Which lines of the data contain the string "blind"? Copy every one.

- [Given entries]:

______________________________

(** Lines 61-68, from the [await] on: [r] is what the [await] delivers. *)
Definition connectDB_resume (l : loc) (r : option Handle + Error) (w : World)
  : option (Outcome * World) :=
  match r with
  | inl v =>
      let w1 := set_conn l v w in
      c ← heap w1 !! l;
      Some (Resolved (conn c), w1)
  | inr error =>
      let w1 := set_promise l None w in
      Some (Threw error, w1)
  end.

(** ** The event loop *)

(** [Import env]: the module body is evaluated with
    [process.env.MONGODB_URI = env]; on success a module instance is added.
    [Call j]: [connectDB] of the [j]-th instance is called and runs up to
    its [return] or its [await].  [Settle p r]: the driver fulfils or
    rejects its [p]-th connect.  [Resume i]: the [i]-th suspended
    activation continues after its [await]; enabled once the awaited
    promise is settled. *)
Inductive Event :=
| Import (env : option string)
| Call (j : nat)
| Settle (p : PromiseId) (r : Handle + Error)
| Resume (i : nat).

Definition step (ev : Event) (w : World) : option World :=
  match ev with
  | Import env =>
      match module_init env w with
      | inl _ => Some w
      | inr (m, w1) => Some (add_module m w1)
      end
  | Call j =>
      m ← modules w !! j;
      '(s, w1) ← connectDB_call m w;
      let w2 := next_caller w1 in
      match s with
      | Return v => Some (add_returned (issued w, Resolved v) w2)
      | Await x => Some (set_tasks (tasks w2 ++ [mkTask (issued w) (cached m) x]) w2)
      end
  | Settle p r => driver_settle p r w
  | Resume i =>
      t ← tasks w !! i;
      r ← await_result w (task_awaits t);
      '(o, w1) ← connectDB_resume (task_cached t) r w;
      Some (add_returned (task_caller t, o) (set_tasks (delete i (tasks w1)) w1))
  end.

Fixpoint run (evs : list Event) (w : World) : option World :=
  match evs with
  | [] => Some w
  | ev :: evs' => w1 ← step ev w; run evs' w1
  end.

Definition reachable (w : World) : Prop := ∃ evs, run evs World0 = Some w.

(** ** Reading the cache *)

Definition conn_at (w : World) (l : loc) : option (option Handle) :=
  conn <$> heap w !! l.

______________________________

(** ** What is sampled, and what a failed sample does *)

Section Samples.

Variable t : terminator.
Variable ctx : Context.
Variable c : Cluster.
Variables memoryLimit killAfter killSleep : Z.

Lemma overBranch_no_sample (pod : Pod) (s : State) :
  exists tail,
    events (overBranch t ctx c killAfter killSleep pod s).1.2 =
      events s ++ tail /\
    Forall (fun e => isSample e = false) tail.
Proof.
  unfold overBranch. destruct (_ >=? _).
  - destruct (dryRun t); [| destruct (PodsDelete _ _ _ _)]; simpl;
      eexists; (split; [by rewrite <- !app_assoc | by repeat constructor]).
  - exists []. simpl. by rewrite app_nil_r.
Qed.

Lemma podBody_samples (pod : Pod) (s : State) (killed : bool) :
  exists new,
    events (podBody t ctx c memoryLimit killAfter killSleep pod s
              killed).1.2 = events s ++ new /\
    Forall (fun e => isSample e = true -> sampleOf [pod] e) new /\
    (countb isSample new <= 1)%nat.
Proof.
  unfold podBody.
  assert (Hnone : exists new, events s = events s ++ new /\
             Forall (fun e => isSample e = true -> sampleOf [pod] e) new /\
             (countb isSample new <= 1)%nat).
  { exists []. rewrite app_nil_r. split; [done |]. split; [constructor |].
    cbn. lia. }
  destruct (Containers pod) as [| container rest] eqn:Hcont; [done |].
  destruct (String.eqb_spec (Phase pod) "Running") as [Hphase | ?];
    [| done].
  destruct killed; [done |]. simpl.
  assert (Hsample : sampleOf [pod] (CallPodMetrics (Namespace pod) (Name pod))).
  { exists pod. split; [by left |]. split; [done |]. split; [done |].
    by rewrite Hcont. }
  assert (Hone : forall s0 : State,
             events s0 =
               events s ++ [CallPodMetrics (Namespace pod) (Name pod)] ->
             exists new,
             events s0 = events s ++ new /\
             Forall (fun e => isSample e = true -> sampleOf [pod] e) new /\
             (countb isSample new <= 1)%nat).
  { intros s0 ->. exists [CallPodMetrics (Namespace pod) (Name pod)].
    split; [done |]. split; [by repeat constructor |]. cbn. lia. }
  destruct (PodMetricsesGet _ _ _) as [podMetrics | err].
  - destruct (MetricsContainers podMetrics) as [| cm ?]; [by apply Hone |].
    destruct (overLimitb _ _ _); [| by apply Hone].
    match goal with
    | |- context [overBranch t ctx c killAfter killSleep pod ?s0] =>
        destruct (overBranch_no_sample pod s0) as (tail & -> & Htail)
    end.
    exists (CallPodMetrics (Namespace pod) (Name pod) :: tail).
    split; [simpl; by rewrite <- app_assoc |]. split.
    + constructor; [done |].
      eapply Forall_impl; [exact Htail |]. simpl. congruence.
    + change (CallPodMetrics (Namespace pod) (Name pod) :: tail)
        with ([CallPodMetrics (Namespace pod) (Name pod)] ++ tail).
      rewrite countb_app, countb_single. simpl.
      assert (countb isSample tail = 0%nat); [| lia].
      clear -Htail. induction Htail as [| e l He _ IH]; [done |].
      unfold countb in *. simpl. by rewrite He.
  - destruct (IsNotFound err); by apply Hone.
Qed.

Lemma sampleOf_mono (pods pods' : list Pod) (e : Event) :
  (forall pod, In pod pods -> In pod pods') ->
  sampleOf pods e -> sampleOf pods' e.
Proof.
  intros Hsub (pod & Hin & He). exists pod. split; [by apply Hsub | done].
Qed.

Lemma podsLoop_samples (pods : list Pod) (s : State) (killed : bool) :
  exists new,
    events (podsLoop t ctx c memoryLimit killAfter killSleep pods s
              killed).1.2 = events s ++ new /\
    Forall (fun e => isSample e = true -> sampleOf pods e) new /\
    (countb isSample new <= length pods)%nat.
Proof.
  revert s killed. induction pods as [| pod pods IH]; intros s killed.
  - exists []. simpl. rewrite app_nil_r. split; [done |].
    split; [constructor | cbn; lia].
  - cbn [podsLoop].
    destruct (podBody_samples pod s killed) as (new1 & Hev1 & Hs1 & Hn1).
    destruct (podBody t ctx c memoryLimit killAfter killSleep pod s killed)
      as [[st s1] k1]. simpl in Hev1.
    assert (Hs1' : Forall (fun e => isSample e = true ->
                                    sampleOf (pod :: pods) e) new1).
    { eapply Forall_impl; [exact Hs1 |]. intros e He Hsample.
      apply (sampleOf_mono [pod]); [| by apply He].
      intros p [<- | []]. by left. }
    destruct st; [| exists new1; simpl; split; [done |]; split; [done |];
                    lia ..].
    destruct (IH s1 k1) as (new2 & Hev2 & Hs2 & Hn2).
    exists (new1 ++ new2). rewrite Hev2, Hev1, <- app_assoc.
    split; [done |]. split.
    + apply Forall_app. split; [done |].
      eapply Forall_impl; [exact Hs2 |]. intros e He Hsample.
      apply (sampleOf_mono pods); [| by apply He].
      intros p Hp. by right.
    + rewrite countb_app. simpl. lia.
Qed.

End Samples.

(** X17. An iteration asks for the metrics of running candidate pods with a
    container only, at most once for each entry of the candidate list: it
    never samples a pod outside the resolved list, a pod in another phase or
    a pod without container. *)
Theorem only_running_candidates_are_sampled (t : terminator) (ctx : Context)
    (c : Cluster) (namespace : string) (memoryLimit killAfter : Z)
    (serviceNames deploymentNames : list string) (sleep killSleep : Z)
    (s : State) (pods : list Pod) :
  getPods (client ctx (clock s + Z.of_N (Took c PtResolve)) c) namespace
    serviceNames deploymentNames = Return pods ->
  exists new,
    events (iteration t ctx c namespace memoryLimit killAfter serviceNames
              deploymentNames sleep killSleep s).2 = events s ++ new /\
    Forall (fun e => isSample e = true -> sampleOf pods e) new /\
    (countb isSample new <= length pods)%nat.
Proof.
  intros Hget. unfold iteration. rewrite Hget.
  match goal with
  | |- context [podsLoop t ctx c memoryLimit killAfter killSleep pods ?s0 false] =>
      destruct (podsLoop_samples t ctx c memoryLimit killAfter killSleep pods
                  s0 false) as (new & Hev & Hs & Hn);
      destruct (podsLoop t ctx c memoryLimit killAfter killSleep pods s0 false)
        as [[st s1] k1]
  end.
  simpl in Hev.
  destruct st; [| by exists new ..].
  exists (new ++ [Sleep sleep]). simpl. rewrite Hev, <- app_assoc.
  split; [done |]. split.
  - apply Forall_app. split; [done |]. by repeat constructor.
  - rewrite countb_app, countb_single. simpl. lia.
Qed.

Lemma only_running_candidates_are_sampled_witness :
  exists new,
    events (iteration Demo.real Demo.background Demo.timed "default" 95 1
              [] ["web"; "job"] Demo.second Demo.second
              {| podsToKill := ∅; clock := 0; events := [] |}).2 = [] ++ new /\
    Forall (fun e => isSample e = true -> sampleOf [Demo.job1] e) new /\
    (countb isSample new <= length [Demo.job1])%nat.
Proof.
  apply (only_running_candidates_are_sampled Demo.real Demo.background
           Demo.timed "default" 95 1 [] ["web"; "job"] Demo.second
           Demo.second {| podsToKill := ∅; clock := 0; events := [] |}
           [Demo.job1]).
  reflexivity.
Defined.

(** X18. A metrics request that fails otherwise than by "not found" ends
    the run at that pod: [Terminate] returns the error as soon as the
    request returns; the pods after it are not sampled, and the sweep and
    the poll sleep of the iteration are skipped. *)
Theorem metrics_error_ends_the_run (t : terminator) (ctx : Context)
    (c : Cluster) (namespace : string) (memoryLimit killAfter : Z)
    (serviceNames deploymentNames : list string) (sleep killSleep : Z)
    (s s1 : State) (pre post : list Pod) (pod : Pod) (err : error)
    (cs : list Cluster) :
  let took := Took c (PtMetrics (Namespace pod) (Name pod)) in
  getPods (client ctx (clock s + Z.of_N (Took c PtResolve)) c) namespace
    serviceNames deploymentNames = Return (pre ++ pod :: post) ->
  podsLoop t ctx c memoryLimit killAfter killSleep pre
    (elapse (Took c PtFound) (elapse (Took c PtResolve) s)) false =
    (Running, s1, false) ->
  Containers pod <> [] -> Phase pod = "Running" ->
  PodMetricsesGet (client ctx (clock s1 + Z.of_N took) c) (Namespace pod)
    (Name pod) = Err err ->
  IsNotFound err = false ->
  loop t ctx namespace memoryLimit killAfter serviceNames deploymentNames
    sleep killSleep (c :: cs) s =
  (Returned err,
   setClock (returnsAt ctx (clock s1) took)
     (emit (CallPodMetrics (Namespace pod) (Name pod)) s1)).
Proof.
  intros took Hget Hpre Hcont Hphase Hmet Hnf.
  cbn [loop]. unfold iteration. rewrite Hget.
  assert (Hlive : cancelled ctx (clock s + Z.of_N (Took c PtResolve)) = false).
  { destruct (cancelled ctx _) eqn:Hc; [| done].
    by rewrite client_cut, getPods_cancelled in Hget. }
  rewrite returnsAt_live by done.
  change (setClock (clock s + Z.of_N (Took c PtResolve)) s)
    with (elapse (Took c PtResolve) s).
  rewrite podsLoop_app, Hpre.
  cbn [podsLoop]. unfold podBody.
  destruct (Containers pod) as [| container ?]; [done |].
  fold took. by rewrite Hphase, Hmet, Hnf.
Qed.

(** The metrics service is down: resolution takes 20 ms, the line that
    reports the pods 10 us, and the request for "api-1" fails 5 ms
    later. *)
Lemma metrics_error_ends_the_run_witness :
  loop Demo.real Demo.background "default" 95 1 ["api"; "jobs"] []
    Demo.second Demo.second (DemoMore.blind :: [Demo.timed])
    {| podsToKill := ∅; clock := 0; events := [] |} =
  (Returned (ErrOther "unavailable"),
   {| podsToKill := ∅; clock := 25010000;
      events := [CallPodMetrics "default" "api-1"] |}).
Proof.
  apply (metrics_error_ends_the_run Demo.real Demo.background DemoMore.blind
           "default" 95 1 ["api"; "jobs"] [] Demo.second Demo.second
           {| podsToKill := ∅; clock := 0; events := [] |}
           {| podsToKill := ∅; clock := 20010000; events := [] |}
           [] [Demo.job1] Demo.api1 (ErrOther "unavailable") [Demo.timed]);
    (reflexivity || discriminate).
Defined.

______________________________

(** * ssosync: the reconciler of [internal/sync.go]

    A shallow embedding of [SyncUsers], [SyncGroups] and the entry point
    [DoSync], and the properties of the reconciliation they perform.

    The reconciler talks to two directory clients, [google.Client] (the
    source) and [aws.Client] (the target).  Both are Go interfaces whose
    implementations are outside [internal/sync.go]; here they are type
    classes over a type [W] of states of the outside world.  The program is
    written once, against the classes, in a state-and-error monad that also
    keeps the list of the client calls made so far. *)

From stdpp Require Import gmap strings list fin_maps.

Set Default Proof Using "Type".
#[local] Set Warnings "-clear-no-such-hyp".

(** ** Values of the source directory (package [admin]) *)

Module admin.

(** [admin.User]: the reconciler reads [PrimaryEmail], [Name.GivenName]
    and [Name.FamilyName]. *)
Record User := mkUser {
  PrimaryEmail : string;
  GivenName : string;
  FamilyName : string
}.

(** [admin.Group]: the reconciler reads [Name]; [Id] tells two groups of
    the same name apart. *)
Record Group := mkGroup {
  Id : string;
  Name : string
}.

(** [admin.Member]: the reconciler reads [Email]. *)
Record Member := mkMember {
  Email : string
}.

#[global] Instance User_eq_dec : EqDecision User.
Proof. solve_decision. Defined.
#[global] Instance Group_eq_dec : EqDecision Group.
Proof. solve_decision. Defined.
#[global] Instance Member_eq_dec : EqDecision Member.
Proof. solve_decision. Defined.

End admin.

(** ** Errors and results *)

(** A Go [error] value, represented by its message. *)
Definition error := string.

______________________________

- [Worked solution]:
    Demo.second Demo.second (DemoMore.blind :: [Demo.timed])
  apply (metrics_error_ends_the_run Demo.real Demo.background DemoMore.blind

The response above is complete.